Required work: A single number is required: the count of lines in the records below that contain the word "option".

(Stored items)
+---+
Lemma rebalance_witness :
  let w1 := mkWager "w-1" 7 (-110) 5 0 "" PENDING None 0 None in
  let w2 := mkWager "w-2" 7 150 5 0 "" PENDING None 0 None in
  let p := run_calls
             [CallPlace w1 "simple_market_maker" None 1 1 (Reply (Some 41));
              CallPlace w2 "simple_market_maker" None 2 2 (Reply (Some 42))]
             (new_platform default_trading_config default_risk_config 0) in
  let m' := wager_manager
              (state_after
                 (rebalance_positions (fun l k => take k l) true 1
                                      (fun _ => (Reply true, 5%Q))) p) in
  Z.of_nat (length (get_wagers_by_strategy m' "simple_market_maker")) = 1.
Proof.
  intros w1 w2 p m'.
  assert (keyed_by_id (wager_manager p)) as Hkeyed.
  { split.
    - vm_compute. apply NoDup_cons. split; [|apply NoDup_singleton].
      intros Hin. apply list_elem_of_singleton in Hin. discriminate.
    - repeat constructor. }
  assert (0 <= 1 < Z.of_nat (length (get_wagers_by_strategy (wager_manager p)
                                       "simple_market_maker"))) as Hmax
    by (vm_compute; split; [discriminate | reflexivity]).
  assert (take (Z.to_nat
                  (Z.of_nat (length (get_wagers_by_strategy (wager_manager p)
                                       "simple_market_maker")) - 1))
               (get_wagers_by_strategy (wager_manager p) "simple_market_maker")
          ⊆+ get_wagers_by_strategy (wager_manager p) "simple_market_maker")
    as Hpick by apply sublist_submseteq, sublist_take.
  assert (length
            (take (Z.to_nat
                     (Z.of_nat (length (get_wagers_by_strategy
                                          (wager_manager p)
                                          "simple_market_maker")) - 1))
                  (get_wagers_by_strategy (wager_manager p)
                                          "simple_market_maker"))
          = Z.to_nat
              (Z.of_nat (length (get_wagers_by_strategy (wager_manager p)
                                   "simple_market_maker")) - 1)) as Hlen
    by reflexivity.
  assert (forall j : nat, fst ((fun _ : nat => (Reply true, 5%Q)) j)
                          = Reply true) as Hyes by reflexivity.
  exact (proj1 (rebalance_reaches_max_position (fun l k => take k l) 1
                  (fun _ => (Reply true, 5%Q)) p
                  Hkeyed Hmax Hpick Hlen Hyes)).
Defined.

End WagerExtras.

(** * Market data: prices kept, metrics, depth *)

Module MarketExtras.
Import MarketData MarketFacts.
Local Open Scope Z_scope.

(** ** The comparator as an order *)

Lemma better_numeric (n c : Z) :
  n <> 0 -> c <> 0 -> _is_better_odds (Some n) (Some c) = (c <? n).
Proof.
  intros Hn Hc. unfold _is_better_odds.
  destruct (Z.ltb_spec 0 n), (Z.ltb_spec 0 c), (Z.ltb_spec n 0),
    (Z.ltb_spec c 0), (Z.ltb_spec c n); simpl; try lia; try reflexivity;
    destruct (Z.ltb_spec (Z.abs n) (Z.abs c)); lia.
Qed.

Lemma better_zero (c : Z) :
  _is_better_odds (Some 0) (Some c) = false /\
  _is_better_odds (Some c) (Some 0) = false.
Proof.
  unfold _is_better_odds. simpl.
  destruct (Z.ltb_spec 0 c), (Z.ltb_spec c 0); simpl; try lia; done.
Qed.

Lemma better_priced (a b : option Z) :
  _is_better_odds a b = true -> exists n, a = Some n.
Proof. destruct a as [n|]; [by exists n | by destruct b]. Qed.

Lemma better_irrefl (a : option Z) : _is_better_odds a a = false.
Proof.
  destruct a as [n|]; [|done]. destruct (decide (n = 0)) as [->|Hn].
  - apply better_zero.
  - rewrite better_numeric by done. apply Z.ltb_irrefl.
Qed.

Lemma better_trans (a b c : option Z) :
  _is_better_odds a b = true -> _is_better_odds b c = true ->
  _is_better_odds a c = true.
Proof.
  destruct a as [x|]; [|by destruct b]. destruct c as [z|]; [|done].
  destruct b as [y|]; [|done].
  destruct (decide (y = 0)) as [->|Hy].
  { intros H. by rewrite (proj2 (better_zero x)) in H. }
  destruct (decide (x = 0)) as [->|Hx].
  { intros H. by rewrite (proj1 (better_zero y)) in H. }
  destruct (decide (z = 0)) as [->|Hz].
  { intros _ H. by rewrite (proj2 (better_zero y)) in H. }
  rewrite !better_numeric by done. rewrite !Z.ltb_lt. lia.
Qed.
+---+
Solution to this problem: 3